§ **What needs to be done**:
Whenever a line in this data holds the word "them", report that line in full.

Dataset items
§

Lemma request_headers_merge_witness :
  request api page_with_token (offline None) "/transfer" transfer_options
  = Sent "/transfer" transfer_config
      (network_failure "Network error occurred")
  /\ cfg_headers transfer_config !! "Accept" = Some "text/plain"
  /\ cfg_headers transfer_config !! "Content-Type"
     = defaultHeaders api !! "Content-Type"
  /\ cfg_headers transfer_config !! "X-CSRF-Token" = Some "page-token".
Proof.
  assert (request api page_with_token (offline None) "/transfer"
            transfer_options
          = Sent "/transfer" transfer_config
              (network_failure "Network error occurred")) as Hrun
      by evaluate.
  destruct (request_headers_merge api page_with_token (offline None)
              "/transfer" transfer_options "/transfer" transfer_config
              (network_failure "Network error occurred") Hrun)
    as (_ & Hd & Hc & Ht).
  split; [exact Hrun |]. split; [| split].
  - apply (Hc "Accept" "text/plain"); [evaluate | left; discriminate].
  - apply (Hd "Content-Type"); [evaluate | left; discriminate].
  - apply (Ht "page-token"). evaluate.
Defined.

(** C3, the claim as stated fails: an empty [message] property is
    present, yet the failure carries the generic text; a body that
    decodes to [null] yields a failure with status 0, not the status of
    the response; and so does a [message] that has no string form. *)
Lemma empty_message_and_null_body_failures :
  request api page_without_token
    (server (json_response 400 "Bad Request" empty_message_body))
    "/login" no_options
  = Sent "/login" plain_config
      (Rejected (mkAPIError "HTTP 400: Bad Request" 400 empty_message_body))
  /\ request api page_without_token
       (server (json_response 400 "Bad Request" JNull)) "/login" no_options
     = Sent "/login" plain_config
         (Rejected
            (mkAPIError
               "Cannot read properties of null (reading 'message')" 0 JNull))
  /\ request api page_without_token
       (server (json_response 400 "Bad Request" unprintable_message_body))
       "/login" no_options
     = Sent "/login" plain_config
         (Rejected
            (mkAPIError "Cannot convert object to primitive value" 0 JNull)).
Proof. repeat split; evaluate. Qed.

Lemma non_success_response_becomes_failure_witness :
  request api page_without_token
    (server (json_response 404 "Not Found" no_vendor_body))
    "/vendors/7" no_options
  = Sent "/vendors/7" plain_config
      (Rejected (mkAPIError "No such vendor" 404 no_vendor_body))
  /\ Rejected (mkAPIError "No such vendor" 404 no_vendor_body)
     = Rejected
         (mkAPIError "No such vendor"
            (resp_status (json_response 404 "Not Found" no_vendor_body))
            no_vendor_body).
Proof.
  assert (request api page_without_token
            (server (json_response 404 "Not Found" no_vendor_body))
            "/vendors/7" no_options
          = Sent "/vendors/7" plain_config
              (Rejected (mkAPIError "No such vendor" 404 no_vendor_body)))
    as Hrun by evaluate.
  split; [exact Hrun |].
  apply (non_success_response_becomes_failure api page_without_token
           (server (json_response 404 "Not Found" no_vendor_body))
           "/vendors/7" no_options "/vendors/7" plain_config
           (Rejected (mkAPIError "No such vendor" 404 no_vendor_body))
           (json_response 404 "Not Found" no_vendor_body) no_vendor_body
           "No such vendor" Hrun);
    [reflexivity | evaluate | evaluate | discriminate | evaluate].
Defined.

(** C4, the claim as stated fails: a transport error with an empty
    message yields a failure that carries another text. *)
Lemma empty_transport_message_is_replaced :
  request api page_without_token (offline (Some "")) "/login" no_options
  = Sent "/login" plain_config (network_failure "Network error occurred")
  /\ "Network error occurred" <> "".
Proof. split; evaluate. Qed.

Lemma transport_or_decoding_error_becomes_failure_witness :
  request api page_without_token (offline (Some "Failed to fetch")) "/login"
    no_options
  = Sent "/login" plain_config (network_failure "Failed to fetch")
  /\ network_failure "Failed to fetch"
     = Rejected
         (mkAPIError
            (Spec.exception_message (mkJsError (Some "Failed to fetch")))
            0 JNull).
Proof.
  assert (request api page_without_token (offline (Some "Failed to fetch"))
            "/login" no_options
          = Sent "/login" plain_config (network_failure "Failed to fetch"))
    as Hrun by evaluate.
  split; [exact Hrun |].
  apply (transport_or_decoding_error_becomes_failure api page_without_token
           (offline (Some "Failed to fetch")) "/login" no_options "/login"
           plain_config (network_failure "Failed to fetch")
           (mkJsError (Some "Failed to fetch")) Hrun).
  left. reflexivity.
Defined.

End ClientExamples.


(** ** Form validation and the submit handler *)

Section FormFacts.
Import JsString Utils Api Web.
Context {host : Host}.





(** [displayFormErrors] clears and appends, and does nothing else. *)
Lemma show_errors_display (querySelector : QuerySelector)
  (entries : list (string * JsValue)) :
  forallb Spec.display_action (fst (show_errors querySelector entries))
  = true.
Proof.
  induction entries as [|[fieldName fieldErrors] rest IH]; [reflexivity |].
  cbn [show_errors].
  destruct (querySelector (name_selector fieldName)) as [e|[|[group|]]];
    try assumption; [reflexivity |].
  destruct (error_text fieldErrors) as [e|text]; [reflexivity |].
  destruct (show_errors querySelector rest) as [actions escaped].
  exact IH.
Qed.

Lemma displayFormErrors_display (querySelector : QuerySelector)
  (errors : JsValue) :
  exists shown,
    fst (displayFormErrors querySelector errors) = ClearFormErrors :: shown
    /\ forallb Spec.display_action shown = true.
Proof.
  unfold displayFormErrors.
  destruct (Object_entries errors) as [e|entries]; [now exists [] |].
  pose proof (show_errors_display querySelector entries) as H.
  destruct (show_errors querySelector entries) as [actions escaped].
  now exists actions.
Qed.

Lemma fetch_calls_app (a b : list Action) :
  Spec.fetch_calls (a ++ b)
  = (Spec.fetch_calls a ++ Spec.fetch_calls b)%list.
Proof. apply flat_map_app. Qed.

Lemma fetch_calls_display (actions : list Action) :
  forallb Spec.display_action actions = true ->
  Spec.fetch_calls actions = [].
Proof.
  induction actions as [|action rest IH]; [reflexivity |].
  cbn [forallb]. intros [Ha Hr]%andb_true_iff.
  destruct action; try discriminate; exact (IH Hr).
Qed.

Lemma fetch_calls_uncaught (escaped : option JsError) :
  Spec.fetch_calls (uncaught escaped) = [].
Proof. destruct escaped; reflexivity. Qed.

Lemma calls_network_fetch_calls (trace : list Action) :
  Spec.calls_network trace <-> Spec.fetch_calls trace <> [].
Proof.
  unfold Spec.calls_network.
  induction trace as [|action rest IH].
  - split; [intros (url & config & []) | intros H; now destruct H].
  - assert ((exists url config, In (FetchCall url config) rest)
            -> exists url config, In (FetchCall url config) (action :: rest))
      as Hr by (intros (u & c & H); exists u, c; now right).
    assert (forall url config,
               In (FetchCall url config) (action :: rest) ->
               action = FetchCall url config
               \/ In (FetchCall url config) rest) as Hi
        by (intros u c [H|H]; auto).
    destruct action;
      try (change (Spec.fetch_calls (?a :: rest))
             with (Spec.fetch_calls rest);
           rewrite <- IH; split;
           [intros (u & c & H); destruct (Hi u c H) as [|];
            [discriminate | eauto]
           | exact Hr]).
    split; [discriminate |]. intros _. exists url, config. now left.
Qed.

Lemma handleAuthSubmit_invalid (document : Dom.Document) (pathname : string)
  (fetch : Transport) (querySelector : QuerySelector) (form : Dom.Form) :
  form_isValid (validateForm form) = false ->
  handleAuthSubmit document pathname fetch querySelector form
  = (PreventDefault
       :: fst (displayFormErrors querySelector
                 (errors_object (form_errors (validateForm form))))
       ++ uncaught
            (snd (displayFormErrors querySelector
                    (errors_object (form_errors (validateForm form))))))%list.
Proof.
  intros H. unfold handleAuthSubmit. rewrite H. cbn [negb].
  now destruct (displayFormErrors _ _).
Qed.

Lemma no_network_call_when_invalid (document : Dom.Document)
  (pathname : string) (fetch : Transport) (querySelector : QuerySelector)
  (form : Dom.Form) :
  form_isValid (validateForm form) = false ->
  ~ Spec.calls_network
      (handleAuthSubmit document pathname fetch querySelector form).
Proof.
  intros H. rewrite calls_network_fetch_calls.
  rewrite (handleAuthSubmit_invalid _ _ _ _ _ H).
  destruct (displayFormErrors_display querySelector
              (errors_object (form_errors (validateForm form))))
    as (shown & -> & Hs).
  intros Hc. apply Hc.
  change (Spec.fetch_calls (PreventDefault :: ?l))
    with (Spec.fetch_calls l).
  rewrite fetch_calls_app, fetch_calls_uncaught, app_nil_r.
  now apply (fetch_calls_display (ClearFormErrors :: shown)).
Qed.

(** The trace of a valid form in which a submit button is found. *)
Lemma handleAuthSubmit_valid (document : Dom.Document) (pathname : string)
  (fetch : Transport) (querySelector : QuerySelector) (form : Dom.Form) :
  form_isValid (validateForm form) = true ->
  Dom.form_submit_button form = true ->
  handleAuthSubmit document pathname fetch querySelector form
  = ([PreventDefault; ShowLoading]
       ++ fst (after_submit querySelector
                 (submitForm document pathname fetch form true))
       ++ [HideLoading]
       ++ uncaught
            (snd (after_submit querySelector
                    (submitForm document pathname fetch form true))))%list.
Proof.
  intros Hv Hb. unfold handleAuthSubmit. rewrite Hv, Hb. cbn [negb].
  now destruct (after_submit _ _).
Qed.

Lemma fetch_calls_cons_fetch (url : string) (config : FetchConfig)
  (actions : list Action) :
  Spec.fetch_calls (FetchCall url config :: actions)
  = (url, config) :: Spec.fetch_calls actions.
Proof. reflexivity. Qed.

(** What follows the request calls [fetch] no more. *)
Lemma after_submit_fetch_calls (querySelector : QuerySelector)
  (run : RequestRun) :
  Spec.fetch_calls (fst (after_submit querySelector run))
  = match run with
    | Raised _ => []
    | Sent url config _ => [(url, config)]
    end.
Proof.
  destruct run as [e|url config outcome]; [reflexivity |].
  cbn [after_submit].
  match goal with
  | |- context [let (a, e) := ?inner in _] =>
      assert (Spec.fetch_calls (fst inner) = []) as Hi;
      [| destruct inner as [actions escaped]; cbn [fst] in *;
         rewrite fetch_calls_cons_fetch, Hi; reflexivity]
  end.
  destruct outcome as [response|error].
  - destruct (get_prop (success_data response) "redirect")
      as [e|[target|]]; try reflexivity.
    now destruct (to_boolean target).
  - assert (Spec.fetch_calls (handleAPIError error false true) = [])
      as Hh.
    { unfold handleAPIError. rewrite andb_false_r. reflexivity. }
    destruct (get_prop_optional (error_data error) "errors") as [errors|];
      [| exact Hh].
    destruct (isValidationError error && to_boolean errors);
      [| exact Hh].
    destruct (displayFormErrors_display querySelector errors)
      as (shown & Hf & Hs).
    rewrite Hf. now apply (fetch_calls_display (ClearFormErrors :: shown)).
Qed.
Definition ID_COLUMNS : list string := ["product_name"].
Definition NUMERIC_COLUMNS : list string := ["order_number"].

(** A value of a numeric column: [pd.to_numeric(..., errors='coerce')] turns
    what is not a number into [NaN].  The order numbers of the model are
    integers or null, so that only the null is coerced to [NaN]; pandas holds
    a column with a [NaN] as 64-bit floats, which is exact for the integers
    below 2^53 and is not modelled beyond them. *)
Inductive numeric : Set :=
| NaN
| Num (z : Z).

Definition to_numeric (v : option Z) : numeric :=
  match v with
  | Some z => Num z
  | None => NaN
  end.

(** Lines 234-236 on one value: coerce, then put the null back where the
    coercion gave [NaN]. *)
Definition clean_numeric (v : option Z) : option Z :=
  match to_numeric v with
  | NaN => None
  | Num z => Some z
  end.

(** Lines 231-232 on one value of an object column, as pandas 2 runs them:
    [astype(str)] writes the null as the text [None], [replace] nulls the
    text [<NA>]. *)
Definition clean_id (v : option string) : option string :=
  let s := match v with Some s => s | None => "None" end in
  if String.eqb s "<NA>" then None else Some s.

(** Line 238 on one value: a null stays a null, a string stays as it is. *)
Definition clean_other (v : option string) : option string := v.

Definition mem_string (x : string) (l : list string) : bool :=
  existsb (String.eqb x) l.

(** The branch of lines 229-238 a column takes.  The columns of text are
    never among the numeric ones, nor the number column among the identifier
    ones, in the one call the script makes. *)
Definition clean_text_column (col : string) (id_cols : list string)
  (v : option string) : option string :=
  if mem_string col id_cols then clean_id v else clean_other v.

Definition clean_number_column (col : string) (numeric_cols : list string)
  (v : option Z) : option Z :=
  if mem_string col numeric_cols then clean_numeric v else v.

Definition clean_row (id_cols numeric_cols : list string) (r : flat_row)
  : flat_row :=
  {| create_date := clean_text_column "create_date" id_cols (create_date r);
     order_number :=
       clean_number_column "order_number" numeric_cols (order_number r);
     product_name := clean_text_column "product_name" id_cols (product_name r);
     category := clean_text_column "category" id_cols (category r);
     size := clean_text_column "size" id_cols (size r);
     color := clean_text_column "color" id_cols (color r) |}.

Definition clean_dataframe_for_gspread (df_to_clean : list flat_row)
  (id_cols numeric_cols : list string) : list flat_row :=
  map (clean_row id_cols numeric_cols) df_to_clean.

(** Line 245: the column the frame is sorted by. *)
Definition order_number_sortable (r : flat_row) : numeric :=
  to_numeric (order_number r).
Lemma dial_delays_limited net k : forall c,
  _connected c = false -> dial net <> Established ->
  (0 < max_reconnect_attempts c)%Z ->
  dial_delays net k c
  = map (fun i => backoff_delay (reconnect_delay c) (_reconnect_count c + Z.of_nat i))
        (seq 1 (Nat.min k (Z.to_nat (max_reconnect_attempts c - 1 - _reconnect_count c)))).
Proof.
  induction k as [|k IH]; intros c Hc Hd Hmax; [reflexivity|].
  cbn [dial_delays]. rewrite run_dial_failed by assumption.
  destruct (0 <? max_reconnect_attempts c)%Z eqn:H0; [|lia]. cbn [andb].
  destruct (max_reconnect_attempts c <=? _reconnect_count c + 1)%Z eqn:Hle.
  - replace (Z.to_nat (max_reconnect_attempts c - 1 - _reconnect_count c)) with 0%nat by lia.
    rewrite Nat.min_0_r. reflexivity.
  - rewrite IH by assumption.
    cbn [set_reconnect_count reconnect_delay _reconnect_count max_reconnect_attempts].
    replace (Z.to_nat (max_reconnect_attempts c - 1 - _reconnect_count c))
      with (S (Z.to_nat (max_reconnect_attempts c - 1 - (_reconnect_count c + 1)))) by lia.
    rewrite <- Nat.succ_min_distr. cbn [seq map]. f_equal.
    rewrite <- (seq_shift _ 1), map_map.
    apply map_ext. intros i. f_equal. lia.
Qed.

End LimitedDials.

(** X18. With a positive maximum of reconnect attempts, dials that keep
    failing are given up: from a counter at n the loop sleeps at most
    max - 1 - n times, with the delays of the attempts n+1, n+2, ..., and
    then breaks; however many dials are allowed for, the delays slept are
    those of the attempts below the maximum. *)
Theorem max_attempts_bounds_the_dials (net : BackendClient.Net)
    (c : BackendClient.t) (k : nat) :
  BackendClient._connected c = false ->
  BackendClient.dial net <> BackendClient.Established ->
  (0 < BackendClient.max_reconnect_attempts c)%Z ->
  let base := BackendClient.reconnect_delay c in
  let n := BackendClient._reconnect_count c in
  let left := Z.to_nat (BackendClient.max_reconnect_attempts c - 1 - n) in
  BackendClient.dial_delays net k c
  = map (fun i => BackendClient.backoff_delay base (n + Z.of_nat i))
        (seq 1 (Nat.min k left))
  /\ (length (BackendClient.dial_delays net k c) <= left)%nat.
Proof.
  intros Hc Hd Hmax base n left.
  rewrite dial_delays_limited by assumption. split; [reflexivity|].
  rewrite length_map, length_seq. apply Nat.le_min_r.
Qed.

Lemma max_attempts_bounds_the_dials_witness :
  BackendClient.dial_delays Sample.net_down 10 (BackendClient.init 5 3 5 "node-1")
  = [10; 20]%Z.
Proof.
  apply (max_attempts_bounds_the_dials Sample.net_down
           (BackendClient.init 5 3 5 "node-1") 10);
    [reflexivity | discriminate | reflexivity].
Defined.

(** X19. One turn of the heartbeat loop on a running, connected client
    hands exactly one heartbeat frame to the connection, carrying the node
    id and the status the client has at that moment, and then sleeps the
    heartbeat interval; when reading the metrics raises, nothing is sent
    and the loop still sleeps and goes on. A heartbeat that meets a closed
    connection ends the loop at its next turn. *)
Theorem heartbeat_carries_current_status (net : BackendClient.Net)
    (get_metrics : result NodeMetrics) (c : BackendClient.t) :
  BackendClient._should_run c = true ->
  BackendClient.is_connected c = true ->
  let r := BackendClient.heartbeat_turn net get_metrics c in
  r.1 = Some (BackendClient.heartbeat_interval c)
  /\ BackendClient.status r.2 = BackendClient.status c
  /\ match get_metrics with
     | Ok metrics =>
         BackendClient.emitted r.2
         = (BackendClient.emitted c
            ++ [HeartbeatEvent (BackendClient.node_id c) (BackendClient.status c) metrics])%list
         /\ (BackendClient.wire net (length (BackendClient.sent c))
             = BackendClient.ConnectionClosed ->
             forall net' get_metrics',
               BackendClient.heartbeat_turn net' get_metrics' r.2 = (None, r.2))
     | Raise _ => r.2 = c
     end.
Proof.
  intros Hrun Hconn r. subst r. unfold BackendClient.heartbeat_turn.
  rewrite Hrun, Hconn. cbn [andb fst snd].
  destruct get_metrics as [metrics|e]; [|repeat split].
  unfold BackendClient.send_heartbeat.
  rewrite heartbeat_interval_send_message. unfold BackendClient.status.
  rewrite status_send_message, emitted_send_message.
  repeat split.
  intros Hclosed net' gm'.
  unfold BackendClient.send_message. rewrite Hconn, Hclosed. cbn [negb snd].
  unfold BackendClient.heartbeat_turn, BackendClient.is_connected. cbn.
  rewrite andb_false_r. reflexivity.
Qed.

§

§ **Answer**:
    below 2^53 and is not modelled beyond them. *)
(** Lines 231-232 on one value of an object column, as pandas 2 runs them:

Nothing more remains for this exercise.